Zombies may be more interested in eating brains than in expanding their minds, but that won't stop students at the University of Baltimore from learning all about the walking dead in the new course, Media Genres: Zombies.
Part of the university's new minor in pop culture, the Zombies course will walk (or shamble) its 45 students through a full course of zombie-related movies, books and comic books.
Included on the syllabus are popular titles like last year's best-seller "Pride and Prejudice and Zombies," horror author Jonathan Maberry's zombie-terrorism thriller "Patient Zero," and the comic book "The Walking Dead" (soon to be a TV show on AMC, home of "Mad Men"). And, of course, there will be movies like George A. Romero's classic film, "Night of the Living Dead."
Why teach a course about zombies? The living dead are "one of the most perfect single reflections in our media of what we're thinking of at any given point as a culture, as individuals and as a nation," professor Arnold Blumberg told AOL News. Or as he told The Washington Post, "The zombie is, simply, us."

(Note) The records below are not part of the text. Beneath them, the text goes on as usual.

(* ===== verification/Calm.v ===== *)
(** What a program leaves behind: nothing, or events of a kind, in the trace; and in the
    databases, while the others write nothing, what it was given where it only reads. *)

From S2P Require Import Prelude GoStrings Errors Effects.

Local Open Scope list_scope.

Section traces.
Context {D L Ev : Type} {E : Env D}.
Implicit Types w : World D L Ev.
Abbreviation M := (M D L Ev).

(** ** No event *)

Definition same_trace w w' : Prop := w_trace w' = w_trace w.
#[export] Instance same_trace_preorder : PreOrder same_trace.
Proof. split; [done|]. unfold same_trace. congruence. Qed.

Lemma db_stmt_trace {X} {C : Conn D X} {A} (q : Stmt X A) w : w_trace (snd (db_stmt q w)) = w_trace w.
Proof.
  rewrite <- (settle_trace w). unfold db_stmt. destruct (w_tx w !! _) as [[[] now saved]|]; [done|..];
    destruct (env_fault _); try done; by destruct (q _ _) as [[]|].
Qed.

Lemma quiet_stmt {X} {C : Conn D X} {A} (q : Stmt X A) : respects same_trace (db_stmt q : M A).
Proof. intros w. apply db_stmt_trace. Qed.

Lemma quiet_pool_query {X} {C : Conn D X} {A} (q : StmtCtx -> X -> res A) : respects same_trace (pool_query q : M A).
Proof. intros w. unfold pool_query. destruct (env_fault _); apply settle_trace. Qed.

Lemma quiet_on_pool {X} {C : Conn D X} {A} (m : M A) : respects same_trace m -> respects same_trace (on_pool (X := X) m).
Proof.
  intros Hm w. unfold on_pool. destruct (w_tx w !! conn_id X) as [t|]; [|apply Hm].
  match goal with |- context [m ?w0] => specialize (Hm w0); destruct (m w0) as [r w1] end. exact Hm.
Qed.

Lemma quiet_ask {A} (f : nat -> A) : respects same_trace (ask f : M A).
Proof. intros w. apply settle_trace. Qed.

Lemma quiet_ask_res {A} (f : nat -> res A) : respects same_trace (ask_res f : M A).
Proof. intros w. apply settle_trace. Qed.

Lemma tx_trace {X} {C : Conn D X} {A} (f : M A) :
  respects same_trace f -> respects same_trace (RunInTransactionWithResult (X := X) f).
Proof.
  intros Hf w. unfold same_trace. rewrite <- (settle_trace w). unfold RunInTransactionWithResult.
  destruct (env_fault _); [|done..]. set (w1 := set_tx _ _). specialize (Hf w1). unfold same_trace in Hf.
  change (w_trace w1) with (w_trace (settle w)) in Hf.
  destruct (f w1) as [[a|e] w2]; cbn in Hf |- *; [|exact Hf]. destruct (is_aborted w2); [exact Hf|].
  by destruct (env_fault (w_clock w2)).
Qed.

(** ** Events of a kind *)

Section kind.
Context (P : Ev -> Prop).

Definition leaves_only w w' : Prop := exists evs, w_trace w' = w_trace w ++ evs /\ Forall P evs.

#[export] Instance leaves_only_preorder : PreOrder leaves_only.
Proof.
  split; [intros w; exists []; by rewrite app_nil_r|].
  intros w1 w2 w3 (e1 & H1 & F1) (e2 & H2 & F2). exists (e1 ++ e2). rewrite H2, H1, app_assoc. split; [done|].
  by apply Forall_app.
Qed.

Lemma leaves_quiet {A} (m : M A) : respects same_trace m -> respects leaves_only m.
Proof. intros Hm w. exists []. rewrite app_nil_r. split; [apply Hm|constructor]. Qed.
End kind.

(** What follows a question to a third party depends on an answer of some instant. *)
Lemma respects_ask_bind (R : World D L Ev -> World D L Ev -> Prop) `{!PreOrder R} {A B} (f : nat -> A) (k : A -> M B) :
  respects R (ask f) -> (forall t, respects R (k (f t))) -> respects R (mbind_ (ask f) k).
Proof.
  intros Ha Hk w. unfold mbind_, ask. etransitivity; [exact (Ha w)|]. apply Hk.
Qed.

(** The second step of a run, with what the first has answered. *)
Lemma run_bind (R : World D L Ev -> World D L Ev -> Prop) `{!PreOrder R} {A B} (m : M A) (k : A -> M B) w :
  R w (snd (m w)) -> (forall a w1, m w = (Ok a, w1) -> R w1 (snd (k a w1))) -> R w (snd (mbind_ m k w)).
Proof.
  intros Hm Hk. unfold mbind_. destruct (m w) as [[a|e] w1] eqn:Em; [|done]. etransitivity; [exact Hm|]. by apply Hk.
Qed.

Lemma respects_mapM_in (R : World D L Ev -> World D L Ev -> Prop) `{!PreOrder R} {A B} (f : A -> M B) l :
  (forall x, x ∈ l -> respects R (f x)) -> respects R (mmapM f l).
Proof.
  induction l as [|x l IH]; intros Hf; cbn; [apply respects_ret, _|].
  apply respects_bind; [apply _|apply Hf; by left|]. intros y.
  apply respects_bind; [apply _|apply IH; intros z Hz; apply Hf; by right|]. intros ys. apply respects_ret, _.
Qed.

Lemma respects_assoc (R : World D L Ev -> World D L Ev -> Prop) {A B B'} (m : M A) (k : A -> M B) (k' : B -> M B') :
  respects R (mbind_ m (fun a => mbind_ (k a) k')) -> respects R (mbind_ (mbind_ m k) k').
Proof. intros H w. specialize (H w). unfold mbind_ in *. by destruct (m w) as [[a|e] w1]. Qed.
End traces.

Ltac quiet :=
  repeat first
    [ apply respects_bind; [apply _| |intros ?]
    | apply respects_map_err | apply respects_wrap | apply respects_catch | apply respects_try
    | apply (respects_ret _) | apply (respects_throw _) | apply (respects_lift _)
    | apply quiet_stmt | apply quiet_pool_query | apply quiet_ask | apply quiet_ask_res
    | apply quiet_on_pool | apply tx_trace
    | match goal with |- respects _ (if ?b then _ else _) => destruct b end
    | match goal with |- respects _ (match ?x with _ => _ end) => destruct x end ].

Local Open Scope string_scope.
Local Open Scope list_scope.
Local Open Scope go_scope.

(** ** Programs that only read

    While the others write nothing, a program that writes nothing leaves the databases,
    and time goes on. *)

Section reading.
Context {D L Ev : Type} {E : Env D}.
Implicit Types w : World D L Ev.
Context (Hcalm : forall t (d : D), env_interfere t d = d).

Definition read_only w w' : Prop := w_db w' = w_db w /\ w_clock w <= w_clock w'.

#[export] Instance read_only_preorder : PreOrder read_only.
Proof.
  split; [by intros w|]. intros w1 w2 w3 [E1 L1] [E2 L2]. split; [congruence|lia].
Qed.

Lemma settle_clock w : w_clock (settle w) = S (w_clock w).
Proof. unfold settle. by case_bool_decide. Qed.

Lemma read_only_settle w : read_only w (settle w).
Proof using Hcalm.
  split; [|rewrite settle_clock; lia]. unfold settle. case_bool_decide; [|done]. cbn. apply Hcalm.
Qed.

Lemma calm_settle w : w_db (settle w) = w_db w.
Proof using Hcalm. apply read_only_settle. Qed.

Lemma reads_ask {A} (f : nat -> A) : respects read_only (ask f : M D L Ev A).
Proof using Hcalm. intros w. apply read_only_settle. Qed.

Lemma reads_ask_res {A} (f : nat -> res A) : respects read_only (ask_res f : M D L Ev A).
Proof using Hcalm. intros w. apply read_only_settle. Qed.

Lemma reads_emit (ev : World D L Ev -> Ev) : respects read_only (emit ev : M D L Ev unit).
Proof. by intros w. Qed.

Lemma reads_pool {X} {C : Conn D X} {A} (q : StmtCtx -> X -> res A) :
  respects read_only (pool_query q : M D L Ev A).
Proof using Hcalm. intros w. unfold pool_query. destruct (env_fault _); apply read_only_settle. Qed.

Section statements.
Context {X : Type} {C : Conn D X} {CL : ConnLaws D X}.

Lemma stmt_clock {A} (q : Stmt X A) w : w_clock (snd (db_stmt q w)) = S (w_clock w).
Proof.
  rewrite <- settle_clock. unfold db_stmt. destruct (w_tx w !! conn_id X) as [[[] now saved]|]; [done|..];
    destruct (env_fault _); try done; by destruct (q _ _) as [[]|].
Qed.

(** A statement of the form [SELECT]. *)
Lemma reads_stmt {A} (f : StmtCtx -> X -> A) :
  respects read_only (db_stmt (fun cx x => Ok (f cx x, x)) : M D L Ev A).
Proof using Hcalm CL.
  intros w. split; [|rewrite stmt_clock; lia]. rewrite <- (calm_settle w).
  destruct (db_stmt_effect (fun cx x => Ok (f cx x, x)) w) as [->|(cx & a & x' & [= _ <-] & ->)]; [done|].
  apply conn_set_get.
Qed.

Lemma reads_Get {A} (f : StmtCtx -> X -> option A) :
  respects read_only (GetContext (fun cx x => Ok (f cx x, x)) : M D L Ev A).
Proof using Hcalm CL.
  apply respects_bind; [apply _|apply reads_stmt|]. intros [a|]; [apply respects_ret|apply respects_throw]; apply _.
Qed.

(** The row such a query gives. *)
Lemma Get_ok {A} (f : StmtCtx -> X -> option A) w a w' :
  GetContext (fun cx x => Ok (f cx x, x)) w = (Ok a, w') ->
  read_only w w' /\ exists cx, f cx (conn_get (w_db w)) = Some a.
Proof using Hcalm CL.
  intros H. split; [pose proof (reads_Get f w) as Hr; by rewrite H in Hr|].
  unfold GetContext in H. apply mbind_ok in H as ([b|] & w1 & H & Hret); [|done]. injection Hret as -> _.
  apply db_stmt_ok in H as (cx & x' & [= Hf _] & _). rewrite calm_settle in Hf. eauto.
Qed.

(** The same without faults, outside a transaction of this database. *)
Lemma Get_run {A} (f : StmtCtx -> X -> option A) w :
  w_tx w !! conn_id X = None -> env_fault (w_clock w) = NoFault ->
  exists w', read_only w w' /\ w_tx w' = w_tx w /\
    GetContext (fun cx x => Ok (f cx x, x)) w =
      (match f (mkCtx (env_now (w_clock w)) (env_locked (w_clock w))) (conn_get (w_db w)) with
       | Some a => Ok a
       | None => Err (ESentinel sql_ErrNoRows)
       end, w').
Proof using Hcalm CL.
  intros Ht Hf. exists (put_part (conn_get (w_db w)) (settle w)). split; [split|split].
  - cbn. rewrite calm_settle. apply conn_set_get.
  - cbn. rewrite settle_clock. lia.
  - apply settle_tx.
  - unfold GetContext, mbind_, db_stmt. rewrite Ht, Hf, calm_settle. cbn. by destruct (f _ _).
Qed.

(** A statement that answered: what it did to its database. *)
Lemma stmt_ok {A} (q : Stmt X A) w a w' :
  db_stmt q w = (Ok a, w') ->
  w_clock w' = S (w_clock w) /\
  exists cx, q cx (conn_get (w_db w)) = Ok (a, conn_get (w_db w')) /\ w_db w' = conn_set (conn_get (w_db w')) (w_db w).
Proof using Hcalm CL.
  intros H. split; [pose proof (stmt_clock q w) as Hc; by rewrite H in Hc|].
  apply db_stmt_ok in H as (cx & x' & Hq & ->). rewrite calm_settle in Hq. exists cx. cbn.
  by rewrite conn_get_set, calm_settle.
Qed.
End statements.

(** A transaction that answered, with the time it began. *)
Lemma tx_ok {X} {C : Conn D X} {A} (f : M D L Ev A) w a w' :
  RunInTransactionWithResult (X := X) f w = (Ok a, w') ->
  exists w1 w2, f w1 = (Ok a, w2) /\ in_tx (X := X) w1 /\ read_only w w1 /\ w_db w' = w_db w2 /\
    w_clock w2 <= w_clock w'.
Proof using Hcalm.
  unfold RunInTransactionWithResult. destruct (env_fault (w_clock w)); try done.
  set (w1 := set_tx _ _). destruct (f w1) as [[b|e] w2] eqn:Ef; [|done].
  destruct (is_aborted w2); [done|]. destruct (env_fault (w_clock w2)); [|done|done].
  intros [= <- <-]. exists w1, w2. split_and!; [done| |apply (read_only_settle w)|done|cbn; lia].
  eexists _, _. unfold w1. cbn. by rewrite lookup_partial_alter_eq.
Qed.

Lemma beside_idle_ok {X} {C : Conn D X} {A} (m : M D L Ev A) w r w' :
  beside_idle (X := X) m w = (r, w') ->
  exists w1 w2, m w1 = (r, w2) /\ w_db w1 = w_db w /\ w_clock w1 = w_clock w /\
    w_db w' = w_db w2 /\ w_clock w' = w_clock w2.
Proof.
  unfold beside_idle. destruct (w_tx w !! conn_id X); [|intros H; by exists w, w'].
  destruct (m (set_tx None w)) as [r' w2] eqn:Em. intros [= <- <-]. by exists (set_tx None w), w2.
Qed.

(** What only reads on the pool leaves the databases, committed or rolled back. *)
Lemma reads_idle_tx {X} {C : Conn D X} {CL : ConnLaws D X} {A} (m : M D L Ev A) :
  respects read_only m -> respects read_only (RunInTransactionWithResult (X := X) (beside_idle (X := X) m)).
Proof using Hcalm.
  intros Hm w. unfold RunInTransactionWithResult.
  destruct (env_fault (w_clock w)); [|apply read_only_settle..].
  set (w1 := set_tx (Some (mkTx false (env_now (w_clock w)) (w_db (settle w)))) (settle w)).
  assert (Hw1 : w_tx w1 !! conn_id X = Some (mkTx false (env_now (w_clock w)) (w_db (settle w)))).
  { unfold w1. cbn. by rewrite lookup_partial_alter_eq. }
  unfold beside_idle at 1. rewrite Hw1. specialize (Hm (set_tx (X := X) None w1)).
  destruct (m (set_tx None w1)) as [r w3]. destruct Hm as [Hdb Hclock]. cbn [snd] in *.
  assert (Hsame : w_db w3 = w_db w) by (rewrite Hdb; apply (calm_settle w)).
  assert (Hle : w_clock w <= w_clock w3).
  { pose proof (settle_clock w). change (w_clock (set_tx None w1)) with (w_clock (settle w)) in Hclock. lia. }
  assert (Hsnap : snapshot (X := X) (set_tx (Some (mkTx false (env_now (w_clock w)) (w_db w3))) w3) = w_db w3).
  { unfold snapshot. cbn. by rewrite lookup_partial_alter_eq. }
  cbn [tx_aborted tx_now]. destruct r as [a|e]; cbn zeta; [destruct (is_aborted _); [|destruct (env_fault _)]|];
    split; cbn; rewrite ?Hsnap, ?conn_set_get; cbn in *; (done || lia).
Qed.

It's not a new idea. Romero's "Dead" movies are as much about race relations, gender, war and consumerism as they are about flesh-eating. Robert Kirkman's "Walking Dead" comic book is about characters pushed to the limits, when those limits just happen to be zombies. Brian Keene's "Rising" novels are about blue-color America and the importance of family (well, blue-color families overrun by the living dead). And that's just scratching the surface.
Teaching zombies, meanwhile, has a value in education. "These seemingly offbeat courses perform the same kind of function as other liberal arts courses, and that is to train you as a critical thinker and reader," Thomas S. Davis, assistant professor of English at Ohio State University, told TodayShow.com. "You are learning to be a more discerning reader of cultural texts and phenomena, and that's a good thing."
Whether or not the course will teach students how to avoid the zombie apocalypse remains to be seen.